= Edwin George Hastings =

American professor of agricultural bacteriology (1872-1953)

Edwin George Hastings (August 11, 1872, Ashtabula County, Ohio – September 29, 1953, Orlando, Florida) was an American professor of agricultural bacteriology, known for his work with Harry Luman Russell on bovine tuberculosis and applications of the tuberculin test to herds of cattle. Hastings was the president in 1923 of the American Society for Microbiology.

==Biography==
Born on a farm near Austinburg, Ohio, Edwin George Hastings graduated in 1898 with a B.S. from Ohio State University. At the University of Wisconsin–Madison he graduated in 1899 with an M.S. His M.S. thesis is entitled A study of the action of various types of bacteria upon the nitrogenous constituents of milk. In 1901 and 1902 he studied at the Faculty of Veterinary Medicine of the Ludwig-Maximilians-Universität München (LMU). Upon his return to the US, he married Elva J. Waters. At the University of Wisconsin–Madison, Edwin G. Hastings was an instructor from 1902 to 1905, an assistant professor from 1905 to 1909, an associate professor from 1909 to 1913, and a full professor of agricultural bacteriology from 1913 to 1942, when he retired as professor emeritus. From 1913 to 1942 he also chaired his department and held an appointment as a bacteriologist at the University of Wisconsin Agricultural Experiment Station. He served as an associate editor for the Journal of Bacteriology and the Journal of Dairy Science.

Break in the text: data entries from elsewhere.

(* ===== verification/Pieces.v ===== *)
(** * Inside a reconnect attempt ([reconnect_once], the inner loop of [spawn_supervisor])

    [Lifecycle] makes an attempt of the supervisor one step.  Here it is cut where other tasks can
    run: the check of the loop, the connect, the preparation of the runtime with its first ping,
    the store of the runtime, the report.  Without anything in between the pieces are the attempt.
    A [close] in between aborts the task of the supervisor, but an abort takes effect only when the
    task has to wait: between the first ping and the report it does not, so the pieces that are
    left are done. *)

From Stdlib Require Import ZArith Lia String.
From stdpp Require Import base list strings gmap relations.
From S2P Require Import Prelude Framing Errors Values Arguments Message JsonProtocol.
From S2P Require Import MessageBuffer Bus Dispatch Handshake Negotiate Retry Connection.
From S2P Require Import Runtime Client Lifecycle Reuse Reconnect Usage.

Section pieces.
Context `{UL : UrlLib} `{HC : HttpClient W} `{SO : !Sockets W} `{HT : HandshakeText}
  (options : ConnectionOptions W).

Local Abbreviation hub := (HubConnection W).
Local Abbreviation world h := (ns_world (hc_net h)).

(** The checks of the inner loop. *)
Definition attempt_check (h : hub) : bool :=
  negb (hc_closing h) && negb (hc_stop_reconnect h) && bool_decide (hc_state h = Reconnecting).

(** [Connection::connect] *)
Definition attempt_connect (h : hub) : option (result Error Connection * hub) :=
  '(r, net) ← connect options (hc_net h); Some (r, set_net net h).

(** What [reconnect_once] does with the connection, up to the first ping. *)
Definition attempt_prepare (c : Connection) (h : hub) : result Error HubRuntime * hub :=
  let h := use_connection_buffer c h in
  let h := set_identity (co_connection_id c) (hc_remaining_handshake_data h) (hc_initial_messages h) h in
  match runtime_start (co_transport c) (op_hub_protocol options) (op_transfer_format options)
          (hc_message_buffer h) with
  | Err e => (Err e, Client.set_world (transport_close (co_transport c) (world h)).2 h)
  | Ok rt =>
      match send_initial_ping rt (world h) with
      | (Err e, w) =>
          let '(_, buffers, w) := runtime_shutdown (op_stateful_reconnect_buffer_size options) rt (hc_buffers h) w in
          (Err e, Client.set_world w (set_buffers buffers h))
      | (Ok _, w) => (Ok rt, Client.set_world w h)
      end
  end.

(** [*runtime.write().await = Some(hub_runtime)] *)
Definition attempt_store (rt : HubRuntime) (h : hub) : hub := set_runtime (Some rt) h.

(** The branch of a success; a task that was aborted ends before it waits for events again. *)
Definition attempt_report (aborted : bool) (h : hub) : hub :=
  let h := set_state Connected h in
  let h := set_lifecycle (invoke_reconnected (hc_connection_id h) (hc_lifecycle h)) h in
  if aborted then h else set_supervisor (Some SupWaiting) h.

(** The rest of the loop after a failure. *)
Definition attempt_failed (now : Z) (attempt : nat) (started : Z) (error : Error) (h : hub) : hub :=
  let retry_reason := error_text error in
  match op_reconnect_policy options with
  | None => h
  | Some policy =>
      match policy {| rc_elapsed := now - started; rc_previous_retry_count := attempt;
                      rc_retry_reason := retry_reason |} with
      | None => abandon (Some retry_reason) h
      | Some _ => set_supervisor (Some (SupSleeping (S attempt) started retry_reason)) h
      end
  end.

(** The attempt, piece by piece. *)
Definition attempt_pieces (now : Z) (attempt : nat) (started : Z) (h : hub) : option hub :=
  if attempt_check h then
    '(r, h) ← attempt_connect h;
    match r with
    | Err e => Some (attempt_failed now attempt started e h)
    | Ok c =>
        let '(r, h) := attempt_prepare c h in
        match r with
        | Err e => Some (attempt_failed now attempt started e h)
        | Ok rt => Some (attempt_report false (attempt_store rt h))
        end
    end
  else Some (set_supervisor (Some SupWaiting) h).

(** Without anything in between they are the attempt of [Lifecycle]. *)
Lemma attempt_pieces_spec now attempt started h :
  attempt_pieces now attempt started h = supervisor_attempt options now attempt started h.
Proof.
  unfold attempt_pieces, supervisor_attempt, attempt_check. rewrite <- !negb_orb.
  destruct (hc_closing h), (hc_stop_reconnect h), (bool_decide _); try done. cbn [negb andb orb].
  assert (Hfail : forall e k, Some (attempt_failed now attempt started e k) =
    match op_reconnect_policy options with
    | None => Some k
    | Some policy =>
        match policy {| rc_elapsed := now - started; rc_previous_retry_count := attempt;
                        rc_retry_reason := error_text e |} with
        | None => Some (abandon (Some (error_text e)) k)
        | Some _ => Some (set_supervisor (Some (SupSleeping (S attempt) started (error_text e))) k)
        end
    end).
  { intros e k. unfold attempt_failed. by destruct (op_reconnect_policy options) as [policy|]; [destruct (policy _)|]. }
  unfold attempt_connect, reconnect_once.
  destruct (connect options (hc_net h)) as [[[c|e] net]|]; [|apply Hfail|done]. cbn [mbind option_bind].
  unfold attempt_prepare, start_runtime. cbn zeta.
  destruct (runtime_start _ _ _ _) as [rt|e]; [|apply Hfail].
  destruct (send_initial_ping rt _) as [[[]|e] w]; [done|].
  destruct (runtime_shutdown _ rt _ w) as [[? ?] ?]. apply Hfail.
Qed.

Lemma attempt_prepare_same c h : same_lifecycle h (attempt_prepare c h).2 /\
  hc_runtime (attempt_prepare c h).2 = hc_runtime h.
Proof.
  unfold attempt_prepare. set (k := set_identity _ _ _ _).
  assert (Hk : same_lifecycle h k /\ hc_runtime k = hc_runtime h).
  { subst k. split; [exact (use_connection_buffer_same c h)|].
    unfold use_connection_buffer, on_buffer. by destruct (co_resume c), (hc_message_buffer h). }
  clearbody k. destruct (runtime_start _ _ _ _) as [rt|e]; [|exact Hk].
  destruct (send_initial_ping rt _) as [[[]|e] w]; [exact Hk|].
  destruct (runtime_shutdown _ rt _ w) as [[? ?] ?]. exact Hk.
Qed.

End pieces.
(* ===== verification/FakeHub.v ===== *)
(** * The fake hub of the test support ([src/test_support/mod.rs])

    One port answers negotiate requests, read as HTTP/1.1 by hand, and accepts WebSockets; a test
    drives the server side of each of them.  A panic of the source, which fails the test, is
    [None].  What arrives on a socket is the list of what is read from it. *)

From Stdlib Require Import ZArith Lia Ascii String.
From stdpp Require Import base list strings gmap pretty.
From S2P Require Import Prelude Framing Utf8 Errors Values Arguments Message JsonProtocol.
From S2P Require Import MsgPackFormat MsgPackParse MsgPackProtocol Brotli.
From S2P Require Import MessageBuffer Handshake Negotiate RustStr Connection.

Local Open Scope Z_scope.

(** ** Negotiate *)

(** [NegotiateReply] *)
Inductive NegotiateReply : Type :=
| RepOk
| RepJson (body : json)
| RepStatus (status : Z).

(** [NegotiateRequest] *)
Record NegotiateRequest := {
  rq_path_and_query : string;
  rq_authorization : option string;
  rq_headers : gmap string string
}.

(** [head.ends_with(b"\r\n\r\n")] *)
Definition head_complete (head : list u8) : bool :=
  bool_decide (take 4 (rev head) = [Byte.x0a; Byte.x0d; Byte.x0a; Byte.x0d]).

(** The loop that reads the head, byte by byte; [None]: the stream ended before. *)
Fixpoint read_head (head stream : list u8) : option (list u8 * list u8) :=
  if head_complete head then Some (head, stream)
  else match stream with
       | [] => None
       | byte :: stream => read_head (head ++ [byte]) stream
       end.

(** The path of the request line and the headers. *)
Definition parse_head (head : string) : string * gmap string string :=
  match lines head with
  | [] => (EmptyString, ∅)
  | first :: rest =>
      (default EmptyString (Text.split " " first !! 1%nat),
       hash_collect (map (fun '(name, value) => (to_ascii_lowercase (trim name), trim value))
         (omap (split_once ":") rest)))
  end.

Section negotiate.
Context `{JT : JsonText}.

(** The body of [NegotiateReply::Ok]. *)
Definition default_body (token : string) (stateful : bool) : json :=
  let body := obj_collect [
    ("negotiateVersion", JNumber (PosInt 1));
    ("connectionId", JString ("id-" +:+ token));
    ("connectionToken", JString token);
    ("availableTransports", JArray [JObject (obj_collect [
       ("transport", JString "WebSockets");
       ("transferFormats", JArray [JString "Text"; JString "Binary"])])])]%string in
  JObject (if stateful then obj_insert "useStatefulReconnect" (JBool true) body else body).
(* ===== verification/HubApi.v ===== *)
(** * Handlers, callbacks and accessors of a connection ([src/hub_connection/mod.rs],
    [ClientMethodOutput] of [src/bus.rs])

    What an application registers on a connection: handlers of client methods, which get the
    arguments as JSON values or deserialized into a type of their own, and lifecycle callbacks. *)

From Stdlib Require Import ZArith Lia String.
From stdpp Require Import base list strings gmap.
From S2P Require Import Prelude Framing Utf8 Errors Values Arguments Message JsonProtocol.
From S2P Require Import MessageBuffer Bus Dispatch Handshake Negotiate Retry Connection.
From S2P Require Import Runtime Client.

Local Open Scope Z_scope.

(** ** Handlers *)

(** [ClientMethodOutput]: what comes out when it is awaited; [ready] and [async] differ in when. *)
Record ClientMethodOutput := { inner : output }.

(** [ClientMethodOutput::ready] *)
Definition ready (r : output) : ClientMethodOutput := {| inner := r |}.

(** [ClientMethodOutput::async] *)
Definition async (future : output) : ClientMethodOutput := {| inner := future |}.

(** [ClientMethodOutput::await_output] *)
Definition await_output (o : ClientMethodOutput) : output := inner o.

(** [invalid_arguments] *)
Definition invalid_arguments (method : string) (error : Error) : ClientMethodOutput :=
  ready (Err (error_text error)).

Section handlers.
Context `{MP : MsgPack} {W : Type}.

Local Abbreviation hub := (HubConnection W).

(** The closures that [on], [on_typed] and [on_async] register. *)
Definition on_closure (method : string) (run : list json -> option json) : handler :=
  fun arguments => await_output
    match arguments_to_json arguments with
    | Ok arguments => ready (Ok (run arguments))
    | Err error => invalid_arguments method error
    end.

Definition on_async_closure (method : string) (run : list json -> output) : handler :=
  fun arguments => await_output
    match arguments_to_json arguments with
    | Ok arguments => async (run arguments)
    | Err error => invalid_arguments method error
    end.

(** The application's handler, run for its effect, is what it does to a state [A]; the closure
    is a pair: the new state, and the output. *)
Definition on_typed_call {T A} (method : string) (from_seq : list json -> result string T)
    (from_slice : list u8 -> result string T) (run : T -> A -> A) (arguments : Arguments) (a : A)
    : A * ClientMethodOutput :=
  match deserialize from_seq from_slice arguments with
  | Ok value => (run value a, ready (Ok None))
  | Err error => (a, invalid_arguments method error)
  end.

Definition on_typed_closure {T} (method : string) (from_seq : list json -> result string T)
    (from_slice : list u8 -> result string T) : handler :=
  fun arguments => await_output (on_typed_call method from_seq from_slice (fun _ a => a) arguments tt).2.

Definition register (method : string) (h : handler) (c : hub) : Z * hub :=
  let '(id, b) := register_handler method h (hc_bus c) in (id, set_bus b c).

(** [HubConnection::on] *)
Definition on (method : string) (run : list json -> option json) : hub -> Z * hub :=
  register method (on_closure method run).

(** [HubConnection::on_typed] *)
Definition on_typed {T} (method : string) (from_seq : list json -> result string T)
    (from_slice : list u8 -> result string T) : hub -> Z * hub :=
  register method (on_typed_closure method from_seq from_slice).

(** [HubConnection::on_async] *)
Definition on_async (method : string) (run : list json -> output) : hub -> Z * hub :=
  register method (on_async_closure method run).

(** [HubConnection::off] *)
Definition off (method : string) (c : hub) : hub := set_bus (remove_handler method None (hc_bus c)) c.

(** [HubConnection::off_handler] *)
Definition off_handler (method : string) (id : Z) (c : hub) : hub :=
  set_bus (remove_handler method (Some id) (hc_bus c)) c.

(** ** Callbacks and accessors *)

(** [on_close], [on_reconnecting], [on_reconnected] *)
Definition on_close (callback : nat) (c : hub) : hub :=
  set_lifecycle (register_closed callback (hc_lifecycle c)) c.
Definition on_reconnecting (callback : nat) (c : hub) : hub :=
  set_lifecycle (register_reconnecting callback (hc_lifecycle c)) c.
Definition on_reconnected (callback : nat) (c : hub) : hub :=
  set_lifecycle (register_reconnected callback (hc_lifecycle c)) c.

(** [url] *)
Definition url (o : ConnectionOptions W) : string := op_base_url o.

(** [set_base_url] *)
Definition set_base_url (u : string) (o : ConnectionOptions W) (c : hub)
    : result Error unit * ConnectionOptions W :=
  if decide (hc_state c = Disconnected) then
    (Ok tt, {| op_base_url := u; op_negotiate := op_negotiate o;
               op_handshake_request := op_handshake_request o;
               op_handshake_version_override := op_handshake_version_override o;
               op_transfer_format := op_transfer_format o;
               op_handshake_timeout := op_handshake_timeout o;
               op_access_token_factory := op_access_token_factory o;
               op_hub_protocol := op_hub_protocol o; op_server_timeout := op_server_timeout o;
               op_keep_alive_interval := op_keep_alive_interval o;
               op_reconnect_policy := op_reconnect_policy o;
               op_stateful_reconnect_buffer_size := op_stateful_reconnect_buffer_size o;
               op_http_client := op_http_client o;
               op_log_message_content := op_log_message_content o |})
  else (Err (EInvalidState "base URL can only be changed while the connection is disconnected"), o).

(** ** Theorems *)

(** An error of one handler is what the server gets, unless there are several results. *)
Lemma expected_answer_error outputs e : Err e ∈ outputs -> exists e', expected_answer outputs = Err e' /\
  (e' = multiple_results \/ Err e' ∈ outputs).
Proof.
  intros He. unfold expected_answer.
  destruct (results_of outputs) as [|v1 [|v2 l]]; [| |by eexists; split; [done|left]].
  all: assert (Hin : e ∈ errors_of outputs)
    by (unfold errors_of; apply list_elem_of_omap; by exists (Err e)).
  all: destruct (last (errors_of outputs)) as [e'|] eqn:Hl;
    [|by apply last_None in Hl; rewrite Hl in Hin; apply elem_of_nil in Hin].
  all: exists e'; split; [done|right]; apply last_Some in Hl as [l' Hl].
  all: assert (Hin' : e' ∈ errors_of outputs) by (rewrite Hl; set_solver).
  all: apply list_elem_of_omap in Hin' as ([?|?] & Ho & Heq); [by repeat case_match|by simplify_eq].
Qed.

(** The handlers that dispatch runs after a registration. *)
Lemma registered_last method h (c : hub) target :
  to_ascii_lowercase target = to_ascii_lowercase method ->
  handlers_for target (hc_bus (register method h c).2) = handlers_for target (hc_bus c) ++ [h].
Proof.
  intros Ht. destruct (handlers_lookup (hc_bus c) method target h 0) as [Hl _].
  unfold register. cbn in *. by rewrite Hl, Ht, String.eqb_refl.
Qed.

(** C27: Arguments that cannot be read are reported and not handled: when the arguments of an
    invocation do not fit the type of a typed handler, the application's handler is not run, and
    an invocation that expects a result is completed with an error and without a result, with
    the reason as the error when no other handler is registered; one that expects none is not
    answered. *)
Theorem unreadable_arguments_reported `{TR : Transport X} {T A : Type} (protocol : HubProtocol)
    (tr : transport) (format : TransferFormat) (method e : string)
    (from_seq : list json -> result string T) (from_slice : list u8 -> result string T)
    (c : hub) (m : InvocationMessage) (s : DispatchState X) :
  ds_bus s = hc_bus (on_typed method from_seq from_slice c).2 ->
  to_ascii_lowercase (inv_target m) = to_ascii_lowercase method ->
  deserialize from_seq from_slice (inv_arguments m) = Err (EInvalidArguments e) ->
  (forall (run : T -> A -> A) a,
    (on_typed_call method from_seq from_slice run (inv_arguments m) a).1 = a) /\
  match inv_invocation_id m with
  | None => handle_invocation protocol tr format m s = (Ok tt, s)
  | Some id => exists error,
      handle_invocation protocol tr format m s =
        send_completion protocol tr format
          {| comp_headers := ∅; comp_invocation_id := id; comp_error := Some error;
             comp_result := None |} s /\
      (handlers_for method (hc_bus c) = [] -> error = ("invalid invocation arguments: " +:+ e)%string)
  end.
Proof.
  intros Hb Ht Hd. split; [intros run a; unfold on_typed_call; by rewrite Hd|].
  rewrite invocation_answer. destruct (inv_invocation_id m) as [id|]; [|done]. cbv zeta.
  unfold on_typed in Hb. rewrite Hb, registered_last, map_app by done. cbn [map].
  assert (Ho : on_typed_closure method from_seq from_slice (inv_arguments m) =
    Err ("invalid invocation arguments: " +:+ e)%string).
  { unfold on_typed_closure, on_typed_call. by rewrite Hd. }
  rewrite Ho. set (error := ("invalid invocation arguments: " +:+ e)%string).
  destruct (decide (handlers_for (inv_target m) (hc_bus c) = [])) as [Hnone|Hsome].
  - rewrite Hnone. by exists error.
  - destruct (expected_answer_error (map (fun h => h (inv_arguments m))
      (handlers_for (inv_target m) (hc_bus c)) ++ [Err error]) error) as (e' & He & _); [set_solver|].
    rewrite He. exists e'. split; [done|]. intros Hnone. exfalso. apply Hsome.
    unfold handlers_for in *. by rewrite Ht.
Qed.

(** Removing a registration undoes it: after [on_typed], or any registration, and [off_handler]
    with the id it returned, every method has the handlers it had before, and [off] leaves a
    method without handlers and the others as they were. *)
Theorem registration_roundtrip (method other : string) (h : handler) (c : hub) :
  bus_ok (hc_bus c) ->
  let '(id, c') := register method h c in
  handlers_for other (hc_bus (off_handler method id c')) = handlers_for other (hc_bus c) /\
  handlers_for other (hc_bus (off method c)) =
    if String.eqb (to_ascii_lowercase other) (to_ascii_lowercase method) then []
    else handlers_for other (hc_bus c).
Proof.
  intros Hok. destruct (handlers_lookup (hc_bus c) method other h 0) as (H1 & _ & H3 & H4).
  unfold register. cbn -[remove_handler handlers_for]. set (id := next_handler_id (hc_bus c)).
  set (b := (register_handler method h (hc_bus c)).2).
  change (set_handlers _ _ (hc_bus c)) with b.
  destruct (String.eqb_spec (to_ascii_lowercase other) (to_ascii_lowercase method)) as [Heq|Hne].
  - split; [|unfold handlers_for in *; by rewrite Heq].
    destruct (handlers_lookup b method other h id) as (_ & H2 & _ & _).
    unfold handlers_for. rewrite Heq, H2. subst b. cbn. rewrite lookup_insert_eq. cbn.
    rewrite filter_app. rewrite filter_all.
    + rewrite filter_cons_False by naive_solver. cbn. by rewrite app_nil_r.
    + destruct (handlers (hc_bus c) !! _) as [l|] eqn:Hl; [|done]. cbn.
      eapply Forall_impl; [exact (ok_handlers _ Hok _ _ Hl)|]. cbn. intros x Hx Hid. subst id. lia.
  - destruct (handlers_lookup b method other h id) as (_ & _ & _ & H4').
    rewrite H4', H4 by done. split; [|done]. subst b. rewrite H1. by rewrite app_nil_r.
Qed.

End handlers.
(* ===== verification/Survival.v ===== *)
(** * A call that outlives its transport

    With stateful reconnect a call is kept in the reconnect buffer until the server acknowledges
    it.  The theorem here follows one call through a drop of the transport: what [invoke] puts into
    the buffer, what the supervisor's resume writes to the new transport, what the server reads there,
    and how its answer gets past the guard of the buffer that the resume left to the caller. *)

From Stdlib Require Import ZArith Lia String.
From stdpp Require Import base list strings gmap pretty.
From S2P Require Import Prelude Framing Utf8 Errors Values Arguments Message JsonProtocol.
From S2P Require Import MsgPackFormat MsgPackParse MsgPackProtocol Brotli.
From S2P Require Import MessageBuffer Bus Dispatch SendQueue Handshake Negotiate Retry Connection.
From S2P Require Import WebSocket Runtime Client Lifecycle Reuse FakeHub HubApi HubTraffic EndToEnd.

Local Open Scope Z_scope.

(** What resuming needs of a protocol: sequence messages arrive as they were sent. *)
Class ResumeProtocol `{MP : MsgPack} (p : HubProtocol) (supported : HubMessage -> Prop)
    (arrives : HubMessage -> list HubMessage -> Prop) : Prop := {
  resume_calls :: CallProtocol p supported arrives;
  sequence_arrives : forall m ms, arrives (HSequence m) ms -> ms = [HSequence m]
}.

#[export] Instance json_resumes `{JT : JsonText, MP : MsgPack, JL : !JsonTextLaws JT} :
  ResumeProtocol JsonProtocol json_supported json_arrives.
Proof. split; [apply _|]. by intros m ms (m' & [= <-] & ->). Qed.

#[export] Instance msgpack_resumes `{MP : MsgPack, ML : !MsgPackLaws MP} :
  ResumeProtocol MessagePackProtocol mp_supported mp_arrives.
Proof. split; [apply _|]. by intros m ms ->. Qed.

(** ** The sending side *)

Section sending.
Context `{TR : Transport T}.

(** Payloads handed to a transport one after the other, all of them accepted. *)
Fixpoint writes (tr : transport) (format : TransferFormat) (payloads : list (list u8)) (w w' : T) : Prop :=
  match payloads with
  | [] => w' = w
  | payload :: payloads => exists w1, send_payload tr format payload w = (Ok tt, w1) /\
      writes tr format payloads w1 w'
  end.

Lemma resend_items_writes items tr format (w w' : T) :
  resend_items items tr format w = (Ok tt, w') -> writes tr format (map bi_message items) w w'.
Proof.
  revert w. induction items as [|item items IH]; intros w; cbn [resend_items map writes].
  - by intros [= ->].
  - destruct (send_payload tr format (bi_message item) w) as [[[]|e] w1]; [|done]. eauto.
Qed.

(** A resend writes a sequence message with the first id it holds, and then all it holds. *)
Lemma resend_writes p tr format b (w w' : T) b' : resend p tr format b w = (Ok tt, b', w') ->
  exists first bytes, write_message p (HSequence {| seq_sequence_id := first |}) = Ok bytes /\
    first = match messages b with item :: _ => bi_id item | [] => total_message_count b + 1 end /\
    writes tr format (bytes :: map bi_message (messages b)) w w' /\ reconnect_in_progress b' = false.
Proof.
  unfold resend, send_hub_message. set (first := match messages b with [] => _ | _ => _ end).
  destruct (write_message p _) as [bytes|e] eqn:Hw; [|done].
  destruct (send_payload tr format bytes w) as [[[]|e] w1] eqn:Hs; [|done].
  destruct (resend_items (messages b) tr format w1) as [[[]|e] w2] eqn:Hr; [|done].
  intros [= <- <-]. exists first, bytes. split_and!; [done|done| |done].
  cbn [writes]. exists w1. split; [done|]. by apply resend_items_writes.
Qed.


(** Also when the transport refuses the payload: the caller gets the error, and the buffer is told
    that the transport is gone. *)
Lemma failed_send_buffers p size m tr format b (w w' : T) e b' bytes : is_invocation_message m = true ->
  write_message p m = Ok bytes -> MessageBuffer.send p size m tr format b w = (Err e, b', w') ->
  exists item, messages b' = messages b ++ [item] /\ bi_message item = bytes /\
    bi_id item = total_message_count b + 1 /\ reconnect_in_progress b' = true.
Proof.
  intros Hm Hw. unfold MessageBuffer.send, send_locked. rewrite Hw, Hm. unfold send_unlocked.
  set (item := {| bi_message := bytes; bi_id := _; bi_backpressure := _ |}).
  destruct (negb _); [destruct (send_payload _ _ _ _) as [[[]|e'] w1]; [done|]|done].
  intros [= _ <- _]. by exists item.
Qed.

End sending.

(** ** The receiving side *)

Section receiving.
Context `{MP : MsgPack} `{RP : !ResumeProtocol p supported arrives} `{TR : Transport T}.




End receiving.

(** ** The call *)

Section survival.
Context `{MP : MsgPack} `{RP : !ResumeProtocol p supported arrives}.
Context `{UL : UrlLib} `{HC : HttpClient W} `{SO : !Sockets W} `{HT : HandshakeText}
  (options : ConnectionOptions W).

Local Abbreviation hub := (HubConnection W).
Local Abbreviation size := (op_stateful_reconnect_buffer_size options).
Local Abbreviation world h := (ns_world (hc_net h)).





(** A call that failed is made all the same: when the transport refuses the frame of a call,
    [invoke] returns the error and forgets the call, but the call stays in the reconnect buffer.
    A resume writes it to the new transport, in bytes from which the server reads the call, and
    what the server answers finds nobody. *)
Theorem failed_call_still_made (h h1 : hub) (rt : HubRuntime) (i : nat) (e : Error) (method : string)
    (values : list json) :
  hc_state h = Connected -> hc_runtime h = Some rt -> hr_hub_protocol rt = p ->
  hr_transfer_format rt = transfer_format p -> hr_message_buffer rt = Some i ->
  (i < length (hc_buffers h))%nat -> supported (call_message (next_id rt) method values) ->
  invoke options method (map HValue values) h = (Err e, h1) ->
  pending (hc_bus h1) !! next_id rt = None /\
  exists item f,
    messages (hc_buffers h1 !!! i) = messages (hc_buffers h !!! i) ++ [item] /\
    frame_of [payload_of p (bi_message item)] = Some f /\
    (forall tr (w w' : W) b', resend p tr (transfer_format p) (hc_buffers h1 !!! i) w = (Ok tt, b', w') ->
      exists sequence, writes tr (transfer_format p)
        (sequence :: map bi_message (messages (hc_buffers h !!! i)) ++ [bi_message item]) w w') /\
    forall (c : ServerConnection) rest,
      sc_protocol c = Some p -> sc_pending c = [] -> sc_incoming c = Ok f :: rest ->
      exists m c1, recv 0 c = Some (HInvocation m, c1) /\ inv_invocation_id m = Some (next_id rt) /\
        inv_target m = method /\ args_eq (AJson values) (inv_arguments m).
Proof.
  intros Hst Hrt Hp Hfmt Hbuf Hi Hsup. unfold invoke, prepare, require_connected. rewrite Hrt, decide_True by done.
  rewrite replace_values. unfold fresh_id. cbn [hc_runtime set_runtime next_invocation_id].
  fold (next_id rt). cbn [register_pending]. unfold send_or_forget, send_through.
  cbn [hc_runtime set_bus set_runtime]. unfold send_with_backpressure. cbn [hr_message_buffer]. rewrite Hbuf.
  cbn [hr_hub_protocol hr_transport hr_transfer_format hc_net hc_buffers set_bus set_runtime optional_ids].
  fold (call_message (next_id rt) method values). rewrite Hp, Hfmt.
  destruct (frame_arrives _ Hsup) as (bytes & f & ms & Hw & Hf & Hin & Hparse & Ha).
  destruct (MessageBuffer.send _ _ _ _ _ _ _) as [[[r|e'] b] w] eqn:Hsend; [done|]. intros [= -> <-].
  apply (failed_send_buffers _ _ _ _ _ _ _ _ _ _ bytes) in Hsend as (item & Hmsgs & Hbytes & _ & _); [|done..].
  split.
  - cbn. unfold remove_pending. case_match; cbn; [apply lookup_delete_eq|done].
  - exists item, f. cbn [hc_buffers set_bus Client.set_world set_net set_buffers set_runtime].
    rewrite list_lookup_total_insert_eq by done. rewrite Hbytes. split_and!; [done|done| |].
    + intros tr w0 w' b' Hr. apply resend_writes in Hr as (first & sequence & _ & _ & Hwr & _).
      exists sequence. rewrite Hmsgs, map_app in Hwr. cbn [map] in Hwr. by rewrite Hbytes in Hwr.
    + intros c rest Hcp Hcpe Hci. apply call_arrives in Ha as (m & -> & Hid & Htgt & Hargs).
      destruct (recv_one f _ (HInvocation m) c rest Hin Hparse eq_refl Hcp Hcpe Hci) as (c1 & Hrecv & _).
      by exists m, c1.
Qed.

End survival.
Lemma loop_step_ok event (s s' : Loop W) : loop_ok s ->
  result_state (loop_step tr p ack_messages max_frames event s) = Some s' -> loop_ok s'.
Proof.
  intros Hok. destruct event as [| | |now frame|]; cbn [loop_step].
  - by intros [= <-].
  - destruct (record_send tr p HPing (lo_world s)) as [[[]|e] w]; [|done]. intros [= <-]. by destruct Hok.
  - destruct (lo_pending s) as [|[at_ call] pending]; [by intros [= <-]|].
    destruct (record_send tr p _ _) as [[[]|e] w]; [|done]. intros [= <-]. by destruct Hok.
  - destruct frame as [text|bytes|reason]; [| |by intros [= <-]].
    all: set (x := if lo_handshake_done s then _ else _); destruct x as [[[ms|e] r] w]; [|done];
      apply after_frame_ok; by destruct Hok.
  - by intros [= <-].
Qed.

Lemma record_loop_ok events (s s' : Loop W) : loop_ok s ->
  result_state (record_loop tr p ack_messages max_frames events s) = Some s' -> loop_ok s'.
Proof.
  revert s. induction events as [|event events IH]; intros s Hok; cbn [record_loop]; [by intros [= <-]|].
  pose proof (loop_step_ok event s) as Hst.
  destruct (loop_step _ _ _ _ event s) as [s1|s1|e s1]; cbn in *; [|intros [= <-]; by apply Hst|done].
  apply IH. by apply Hst.
Qed.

Paratuberculosis (Johne's disease) is a chronic infectious disease of cattle. In 1909 Bernhard Bang reported the testing of cattle by means of subcutaneous administration of avian tuberculin. He found the testing was successful for many cattle infected with paratuberculosis. Working with the United States Bureau of Animal Industry, Hastings was among the first scientists in the USA to isolate the causative organism of paratuberculosis and to manufacture and apply johnin in testing cattle for paratuberculosis.

Hastings and his colleagues did important work in improving the quality of cow's milk and cheese for human consumption. His research with Harry Luman Russell on the heat resistance of Mycobacterium bovis helped to establish standards for pasteurization of milk. Hastings promoted the "preparation and distribution of tuberculin, johnin, root-nodule bacteria, cheese cultures, and Bang's antigen".

In 1910 Hastings was elected a fellow of the American Association for the Advancement of Science. His presidential address to the American Society of Microbiology was given on December 29, 1923. In 1942 Ohio State University awarded him an honorary doctorate.

His doctoral students include James Morgan Sherman.

==Selected publications==
- Russell, Harry Luman (1906). "Distribution of Tuberculosis in Suspected and Non-Suspected Herds in Wisconsin"
- Russell, Harry Luman (1905). "A Swiss Cheese Trouble Caused by a Gas-forming Yeast"
- Farrington, Edward Holyoke (1907). "The Pasteurization and the Inspection of Creamery and Cheese Factory By-products"
- Russell, Harry Luman (1909). "Agricultural Bacteriology"
- Hastings, E. G. (1912). "The Bacteriology of Cheddar Cheese"
- Hastings, Edwin George (1912). "Studies on the Factors Concerned in the Ripening of Cheddar Cheese"
- Hastings, Edwin George (1913). "Avian Tuberculosis"
- Hastings, Edwin George (1914). "What Has Been Done with the Tuberculin Test in Wisconsin"
- Russell, Harry Luman (1920). "Outlines of Dairy Bacteriology: A Concise Manual for the Use of Students in Dairying"
- Peterson, William Harold (1925). "A Study of the Principal Changes which Take Place in the Making of Silage"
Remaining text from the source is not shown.